Detecting Patterns in Energy Use and Greenhouse Gas Emissions of Cities Using Machine Learning
Aviso, Kathleen B.
Capili, Marc Joseph
Chin, Hon Huin
Fan, Yee Van
Klemeš, Jirí Jaromír
Tan, Raymond R.

How to Cite

Aviso K.B., Capili M.J., Chin H.H., Fan Y.V., Klemeš J.J., Tan R.R., 2021, Detecting Patterns in Energy Use and Greenhouse Gas Emissions of Cities Using Machine Learning, Chemical Engineering Transactions, 88, 403-408.

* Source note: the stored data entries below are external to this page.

Definition mistyped (round : string * string) : Prop := round.1 <> "" /\ round.2 <> round.1.

(** How the entries end the loop. *)
Definition settled (confirm : bool) (secret : string) : list (outcome string) :=
  if confirm && truthy secret then [Ok secret; Ok secret] else [Ok secret].

Definition gave_up (attempts : nat) (rounds : list (string * string)) (last : list (outcome string))
    (x : exn) : Prop :=
  (x = OutOfFuel /\ last = [] /\ length rounds = attempts) \/
  (exists first, last = first ++ [Err x] /\ forall y, Err y ∉ first).

Lemma runs_getpass prompt t o : runs (getpass prompt) t o -> entries_typed t = [o].
Proof.
  intros H. apply runs_bind in H as [(a & t1 & t2 & -> & (r & t' & -> & -> & [= <-]) & H2)|(x & _ & H)].
  - apply runs_of_outcome in H2 as [-> ->]. reflexivity.
  - destruct H as (? & ? & _ & _ & [=]).
Qed.

Lemma ask_secret_loop_entries attempts label confirm t o :
  runs (ask_secret_loop attempts label confirm) t o ->
  exists rounds last, Forall mistyped rounds /\ (confirm = false -> rounds = []) /\
    entries_typed t = mistyped_entries rounds ++ last /\
    match o with
    | Ok secret => (length rounds < attempts)%nat /\ last = settled confirm secret
    | Err x => gave_up attempts rounds last x
    end.
Proof.
  revert t. induction attempts as [|n IH]; intros t H.
  - destruct H as [-> ->]. exists [], []. repeat split; auto. left. auto.
  - cbn [ask_secret_loop] in H. apply runs_bind in H as [(secret & t1 & t2 & -> & H1 & H2)|(x & -> & H1)].
    2: { apply runs_getpass in H1. exists [], [Err x]. rewrite H1. repeat split; auto.
         right. exists []. split; [reflexivity | intros y []%elem_of_nil]. }
    apply runs_getpass in H1. rewrite entries_typed_app, H1. destruct (negb confirm || negb (truthy secret)) eqn:Ec.
    { destruct H2 as [-> ->]. exists [], [Ok secret]. repeat split; auto; [simpl; lia|].
      unfold settled. rewrite <- negb_andb in Ec. apply negb_true_iff in Ec. rewrite Ec. reflexivity. }
    apply orb_false_iff in Ec as [Hc Hs]. apply negb_false_iff in Hc, Hs. subst confirm.
    apply runs_bind in H2 as [(again & t3 & t4 & -> & H3 & H4)|(x & -> & H3)].
    2: { apply runs_getpass in H3. exists [], [Ok secret; Err x]. rewrite H3. repeat split; auto.
         right. exists [Ok secret]. split; [reflexivity|]. intros y [=]%list_elem_of_singleton. }
    apply runs_getpass in H3. rewrite entries_typed_app, H3. destruct (String.eqb_spec again secret) as [->|Hne].
    { destruct H4 as [-> ->]. exists [], [Ok secret; Ok secret]. repeat split; auto; [simpl; lia|].
      unfold settled. rewrite Hs. reflexivity. }
    apply runs_bind in H4 as [([] & t5 & t6 & -> & H5 & H6)|(x & _ & H5)];
      [|apply runs_host_log in H5 as [_ [=]]].
    apply runs_host_log in H5 as [-> _]. destruct (IH _ H6) as (rounds & last & Hr & _ & Ht & Ho).
    exists ((secret, again) :: rounds), last. split; [|split; [discriminate|]].
    + constructor; [|exact Hr]. split; [apply truthy_spec, Hs | exact Hne].
    + split; [cbn [app entries_typed on_host]; simpl; rewrite Ht; reflexivity|].
      destruct o as [s|x]; [destruct Ho; split; [simpl; lia | assumption]|].
      destruct Ho as [(-> & -> & <-)|Ho]; [left | right]; auto.
Qed.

Cities are expected to play a major role in managing climate change in the coming decades. The actual environmental performance of urban centres is difficult to predict due to the complex interplay of technologies and infrastructure with social, economic, and political factors. Machine learning (ML) techniques can be used to detect patterns in high-level city data to determine factors that influence favourable climate performance. In this work, rough set-based ML (RSML) is used to identify such patterns in the Sustainable Cities Index (SCI), which ranks 100 of the world’s major urban centres based on three broad criteria that cover social, environmental, and economic dimensions. These main criteria are further broken down into 18 detailed criteria that are used to calculate the aggregate SCI scores of the listed cities. Two of the environmental criteria measure energy intensity and greenhouse gas (GHG) emissions. RSML is used to generate interpretable rule-based (if/then) models that predict energy utilisation and GHG emissions performance of cities based on the other criteria in the database. Attribute reduction techniques are used to identify a set of 7 non-redundant criteria for energy use and 9 non-redundant criteria for GHG emissions; 6 criteria are common to these two sets. Then, RSML is used to generate rule-based models. A 10-rule model is determined for energy intensity, while an 11-rule model is found for GHG emissions. Both models were reduced further by eliminating rules with weak generalisation capability. A key insight from the rule-based models is that social, environmental, and economic attributes are associated with energy intensity and GHG emissions due to indirect effects.